The Applicant’s affidavit too identifies the Removal Order as the basis of her
Judicial Review application. (Notice of Motion, Applicant’s Motion Record, Tab
2 at paragraph 3; Affidavit of Pheona Alicia Daniel, Applicant’s Motion Record,
Tab 3 at paragraph 2.)
[3]
Finally, in the Applicant’s written representations, she states
“This is Memorandum filed on behalf of the Applicant Pheona Alicia Daniel in
respect of an Application for leave to commence Judicial Review of the
Pre-Removal Assessment of Officer Minley Lloyd, pursuant to s. 82.1 of the Immigration
Act.” (Applicant’s Written Representations, Applicant’s Motion Record, Tab
14, paragraph 1.)
[4]
While it is unclear what decision the Applicant is actually
challenging the Respondent proposes to deal with all three possibilities.
ISSUE
[5]
Whether the Applicant meets the tri-partite test for granting a stay of
removal from Canada.
ANALYSIS
[6]
The test for determining whether interlocutory injunctions should
be granted pending a determination of a case on its merits is whether a) there
is a serious question to be tried; b) whether the litigant who seeks the
interlocutory injunction would, unless the injunction is granted, suffer
irreparable harm; and c) on the balance of convenience, which of the two
parties will suffer the greater harm from the granting or refusal of an
interlocutory injunction pending a decision on the merits. (Toth v. Canada (Minister
of Employment and Immigration) (1988), 86 N.R. 302 (F.C.A.), [1988] F.C.J. No.

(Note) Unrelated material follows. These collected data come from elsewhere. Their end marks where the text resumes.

Inductive spc :=
  | SSelect
  | SShutdown (s : httpServer)
  | SDraining (s : httpServer)
  | SDefer (n : nat) (result : option starterr)    (* deferred calls left *)
  | SReturned (result : option starterr).

Record running := Running {
  r_cfg : Config;
  r_main : spc;
  r_relay : gpc;
  r_admin : option gpc;             (* [None]: the admin server is disabled *)
  r_errs : list starterr;           (* the buffer of [serverErr] *)
  r_signal : bool;                  (* the signal context is done *)
  trace : list effect
}.

Definition serverErrCapacity : nat := 2.

Definition goroutine_of (s : httpServer) (r : running) : option gpc :=
  match s with RelayServer => Some (r_relay r) | AdminServer => r_admin r end.

Definition set_goroutine (s : httpServer) (g : gpc) (r : running) : running :=
  match s with
  | RelayServer => Running (r_cfg r) (r_main r) g (r_admin r) (r_errs r) (r_signal r) (trace r)
  | AdminServer => Running (r_cfg r) (r_main r) (r_relay r) (Some g) (r_errs r) (r_signal r) (trace r)
  end.
Definition set_errs l r := Running (r_cfg r) (r_main r) (r_relay r) (r_admin r) l (r_signal r) (trace r).
Definition set_signal r := Running (r_cfg r) (r_main r) (r_relay r) (r_admin r) (r_errs r) true (trace r).
Definition goto m r := Running (r_cfg r) m (r_relay r) (r_admin r) (r_errs r) (r_signal r) (trace r).
Definition does e r := Running (r_cfg r) (r_main r) (r_relay r) (r_admin r) (r_errs r) (r_signal r) (trace r ++ [e]).

Definition addr_of (s : httpServer) (c : Config) : string :=
  match s with RelayServer => Addr c | AdminServer => AdminAddr c end.

Section start.
(** What the command meets: the configuration read, the flags, whether [zap] builds the
    logger, which levels it knows, opening the database and the admin templates. *)
Context (load : (cfgerr + Config) * option cfgerr) (dev debug : bool).
Context (builds : string → bool → bool) (known_level : string → bool).
Context (opens : string → bool) (templates : bool).

Definition buildLogger (level format : string) : option effect :=
  let zapLevel := if known_level level then level else "info" in
  let console := bool_decide (format = "console") in
  if builds zapLevel console then Some (EBuildLog zapLevel console) else None.

(** The calls made, and an error or the state in which [runStart] waits. *)
Definition runStart_setup : list effect * (starterr + running) :=
  match load with
  | (_, Some e) | (inl e, None) => ([], inl (StartLoading e))
  | (inr cfg, None) =>
      let cfg := start_config dev debug cfg in
      match buildLogger (log_Level (Log cfg)) (log_Format (Log cfg)) with
      | None => ([], inl StartLogger)
      | Some built =>
          if opens (db_Path (cfg_DB cfg)) then
            let opened := [built; EOpenDB (db_Path (cfg_DB cfg)); EHub] in
            let tls := if tls_Enabled (TLS cfg) then Some (tls_Cert (TLS cfg), tls_Key (TLS cfg)) else None in
            if admin_Enabled (Admin cfg) then
              if templates then
                let tr := opened ++ [ENotify; EListen RelayServer (Addr cfg) tls;
                                     EListen AdminServer (AdminAddr cfg) None] in
                (tr, inr (Running cfg SSelect GServe (Some GServe) [] false tr))
              else (opened ++ [ECloseDB; ESync], inl StartAdmin)
            else
              let tr := opened ++ [ENotify; EListen RelayServer (Addr cfg) tls] in
              (tr, inr (Running cfg SSelect GServe None [] false tr))
          else ([built; ESync], inl StartOpening)
      end
  end.
End start.

(** The deferred calls, the last one first. *)
Definition deferred (n : nat) : option effect :=
  match n with 3 => Some EStop | 2 => Some ECloseDB | 1 => Some ESync | _ => None end.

587 (QL); R.J.R.-MacDonald Inc. v. Canada (Attorney General), [1994] 1 S.C.R. 311.)
[7]
The requirements of the tri-partite test are conjunctive. That is, the
Applicant must satisfy all three branches of the test before this Court can
grant a stay. (Toth, above.)
[8]
A stay is an extraordinary remedy. The Applicant must demonstrate
special and compelling circumstances that would warrant “exceptional judicial
intervention.” (Tavaga v. Canada (Minister of Employment and
Immigration) (1991), 15 Imm. L.R. (2d) 82 (F.C.T.D.), [199] F.C.J. No. 614
(QL); Shchelkanov v. Canada (Minister of Employment and Immigration),
[1994] F.C.J. No. 496 (T.D.).)
SERIOUS ISSUE
[9]
To establish the existence of a serious issue, the applicant must
satisfy the Court that the underlying application is not frivolous or
vexatious. (Manitoba (Attorney General) v. Metropolitan Stores (MTS)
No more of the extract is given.